==== Exercise data

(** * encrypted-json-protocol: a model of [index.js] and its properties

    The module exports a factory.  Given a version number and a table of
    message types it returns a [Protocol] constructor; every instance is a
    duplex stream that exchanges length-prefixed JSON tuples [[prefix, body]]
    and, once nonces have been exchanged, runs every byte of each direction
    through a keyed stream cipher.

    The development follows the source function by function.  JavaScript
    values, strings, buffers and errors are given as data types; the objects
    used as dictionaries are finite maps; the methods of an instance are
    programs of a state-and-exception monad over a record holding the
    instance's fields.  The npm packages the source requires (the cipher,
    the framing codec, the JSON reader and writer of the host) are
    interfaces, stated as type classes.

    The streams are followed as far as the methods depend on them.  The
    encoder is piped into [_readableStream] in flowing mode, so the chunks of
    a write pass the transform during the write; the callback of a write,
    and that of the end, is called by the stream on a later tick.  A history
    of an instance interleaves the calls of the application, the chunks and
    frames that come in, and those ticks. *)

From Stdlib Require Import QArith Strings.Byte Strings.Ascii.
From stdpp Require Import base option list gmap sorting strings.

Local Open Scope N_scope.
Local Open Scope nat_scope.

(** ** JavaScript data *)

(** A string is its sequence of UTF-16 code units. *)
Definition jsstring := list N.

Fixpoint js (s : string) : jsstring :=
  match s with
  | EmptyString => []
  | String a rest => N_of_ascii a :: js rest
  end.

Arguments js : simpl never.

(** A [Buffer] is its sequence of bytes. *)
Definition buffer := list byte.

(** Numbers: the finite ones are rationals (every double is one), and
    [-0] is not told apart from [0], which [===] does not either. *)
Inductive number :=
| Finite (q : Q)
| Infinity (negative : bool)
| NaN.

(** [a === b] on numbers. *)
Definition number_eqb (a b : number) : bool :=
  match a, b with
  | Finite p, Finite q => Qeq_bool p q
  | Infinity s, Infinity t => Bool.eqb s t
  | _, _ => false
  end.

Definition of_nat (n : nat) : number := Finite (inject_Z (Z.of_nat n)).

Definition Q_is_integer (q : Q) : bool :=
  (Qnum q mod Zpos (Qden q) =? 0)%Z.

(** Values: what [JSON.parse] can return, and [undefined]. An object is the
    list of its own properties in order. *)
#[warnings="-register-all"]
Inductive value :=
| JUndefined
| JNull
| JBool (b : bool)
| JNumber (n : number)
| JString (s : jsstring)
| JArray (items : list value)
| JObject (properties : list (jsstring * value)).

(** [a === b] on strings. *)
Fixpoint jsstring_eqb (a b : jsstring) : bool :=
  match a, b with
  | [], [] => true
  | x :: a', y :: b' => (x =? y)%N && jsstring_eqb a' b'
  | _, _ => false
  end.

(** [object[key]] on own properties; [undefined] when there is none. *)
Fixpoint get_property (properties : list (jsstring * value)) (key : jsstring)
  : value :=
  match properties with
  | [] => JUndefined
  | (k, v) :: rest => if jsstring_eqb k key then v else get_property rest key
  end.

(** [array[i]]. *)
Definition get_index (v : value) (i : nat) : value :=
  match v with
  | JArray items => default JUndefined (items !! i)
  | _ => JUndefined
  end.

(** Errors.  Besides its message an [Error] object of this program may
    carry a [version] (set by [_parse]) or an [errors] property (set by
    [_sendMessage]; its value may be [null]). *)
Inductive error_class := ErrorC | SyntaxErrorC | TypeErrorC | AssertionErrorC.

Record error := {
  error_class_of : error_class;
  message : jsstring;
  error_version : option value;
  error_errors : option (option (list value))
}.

========

Which lines in the records above hold the string "with"? Copy each of them.

  match s with
  match a, b with
  match a, b with
  match properties with
  match v with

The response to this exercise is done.